* ABOUT THIS EXERCISE *
Write out each line of the entries below that holds the word "getKernelWithIllumination".

* Stored data *
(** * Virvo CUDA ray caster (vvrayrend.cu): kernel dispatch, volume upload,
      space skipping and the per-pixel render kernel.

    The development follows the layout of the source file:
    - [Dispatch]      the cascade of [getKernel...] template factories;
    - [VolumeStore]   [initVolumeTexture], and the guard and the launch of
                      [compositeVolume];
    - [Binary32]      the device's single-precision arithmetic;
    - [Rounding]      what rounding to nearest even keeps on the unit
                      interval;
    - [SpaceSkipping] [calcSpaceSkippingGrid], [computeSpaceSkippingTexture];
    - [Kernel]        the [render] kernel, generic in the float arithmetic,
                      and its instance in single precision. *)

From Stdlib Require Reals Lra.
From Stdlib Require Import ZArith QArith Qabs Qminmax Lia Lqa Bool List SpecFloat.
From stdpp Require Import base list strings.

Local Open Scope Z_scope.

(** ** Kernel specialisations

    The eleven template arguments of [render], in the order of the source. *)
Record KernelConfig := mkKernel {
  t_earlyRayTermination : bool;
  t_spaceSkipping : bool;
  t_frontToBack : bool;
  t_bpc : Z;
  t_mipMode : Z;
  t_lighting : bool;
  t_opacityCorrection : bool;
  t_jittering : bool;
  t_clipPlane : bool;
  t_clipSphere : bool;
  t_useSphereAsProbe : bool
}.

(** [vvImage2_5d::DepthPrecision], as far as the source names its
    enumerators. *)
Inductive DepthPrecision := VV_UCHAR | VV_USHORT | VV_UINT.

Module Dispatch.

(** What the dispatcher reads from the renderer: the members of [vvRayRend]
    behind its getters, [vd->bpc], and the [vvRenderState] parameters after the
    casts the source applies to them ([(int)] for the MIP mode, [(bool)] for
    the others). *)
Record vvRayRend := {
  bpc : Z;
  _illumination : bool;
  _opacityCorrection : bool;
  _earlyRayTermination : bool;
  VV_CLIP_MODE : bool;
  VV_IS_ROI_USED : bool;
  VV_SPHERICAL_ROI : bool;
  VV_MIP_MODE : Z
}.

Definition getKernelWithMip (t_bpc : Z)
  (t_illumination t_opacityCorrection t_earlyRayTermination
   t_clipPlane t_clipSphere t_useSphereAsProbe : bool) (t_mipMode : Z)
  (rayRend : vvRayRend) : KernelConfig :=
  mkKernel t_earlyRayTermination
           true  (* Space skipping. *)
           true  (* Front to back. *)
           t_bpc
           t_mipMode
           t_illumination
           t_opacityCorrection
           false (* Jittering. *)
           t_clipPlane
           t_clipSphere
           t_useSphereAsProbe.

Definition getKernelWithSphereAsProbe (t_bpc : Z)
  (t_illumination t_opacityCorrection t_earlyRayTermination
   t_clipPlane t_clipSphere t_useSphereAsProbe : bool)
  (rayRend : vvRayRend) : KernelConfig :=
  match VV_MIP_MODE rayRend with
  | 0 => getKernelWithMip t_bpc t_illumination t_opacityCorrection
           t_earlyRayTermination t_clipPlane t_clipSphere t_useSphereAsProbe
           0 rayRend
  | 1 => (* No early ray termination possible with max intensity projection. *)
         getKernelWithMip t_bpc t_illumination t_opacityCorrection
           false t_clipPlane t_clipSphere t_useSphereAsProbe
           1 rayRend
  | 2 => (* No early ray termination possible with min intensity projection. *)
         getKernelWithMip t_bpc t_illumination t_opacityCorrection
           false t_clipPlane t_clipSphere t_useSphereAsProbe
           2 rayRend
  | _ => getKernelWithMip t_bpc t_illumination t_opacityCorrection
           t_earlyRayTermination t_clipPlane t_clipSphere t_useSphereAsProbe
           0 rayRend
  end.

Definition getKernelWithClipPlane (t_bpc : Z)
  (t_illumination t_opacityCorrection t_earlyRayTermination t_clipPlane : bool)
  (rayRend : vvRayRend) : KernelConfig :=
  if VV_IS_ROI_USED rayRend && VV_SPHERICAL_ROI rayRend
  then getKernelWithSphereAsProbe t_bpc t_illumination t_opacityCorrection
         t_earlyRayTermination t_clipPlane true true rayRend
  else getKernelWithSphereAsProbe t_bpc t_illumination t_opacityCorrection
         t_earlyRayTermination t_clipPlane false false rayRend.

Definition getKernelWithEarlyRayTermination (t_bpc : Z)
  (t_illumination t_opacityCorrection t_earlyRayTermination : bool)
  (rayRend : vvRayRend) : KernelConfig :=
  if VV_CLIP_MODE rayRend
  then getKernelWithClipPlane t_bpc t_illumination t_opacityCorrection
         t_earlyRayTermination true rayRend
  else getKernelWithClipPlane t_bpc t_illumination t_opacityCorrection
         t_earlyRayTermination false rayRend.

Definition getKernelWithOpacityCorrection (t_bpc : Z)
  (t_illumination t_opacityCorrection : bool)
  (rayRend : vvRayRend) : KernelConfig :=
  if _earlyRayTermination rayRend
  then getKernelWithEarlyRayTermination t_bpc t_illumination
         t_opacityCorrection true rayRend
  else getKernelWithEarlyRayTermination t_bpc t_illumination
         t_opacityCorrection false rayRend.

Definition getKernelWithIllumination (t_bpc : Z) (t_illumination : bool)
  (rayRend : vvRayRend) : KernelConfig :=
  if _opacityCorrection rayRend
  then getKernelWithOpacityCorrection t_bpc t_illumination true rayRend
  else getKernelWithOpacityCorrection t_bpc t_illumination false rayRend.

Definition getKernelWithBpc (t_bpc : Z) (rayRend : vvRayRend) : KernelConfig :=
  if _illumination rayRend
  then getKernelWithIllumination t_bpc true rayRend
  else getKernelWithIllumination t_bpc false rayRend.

* SOLUTION TO THIS PROBLEM *
Definition getKernelWithIllumination (t_bpc : Z) (t_illumination : bool)
  then getKernelWithIllumination t_bpc true rayRend
  else getKernelWithIllumination t_bpc false rayRend.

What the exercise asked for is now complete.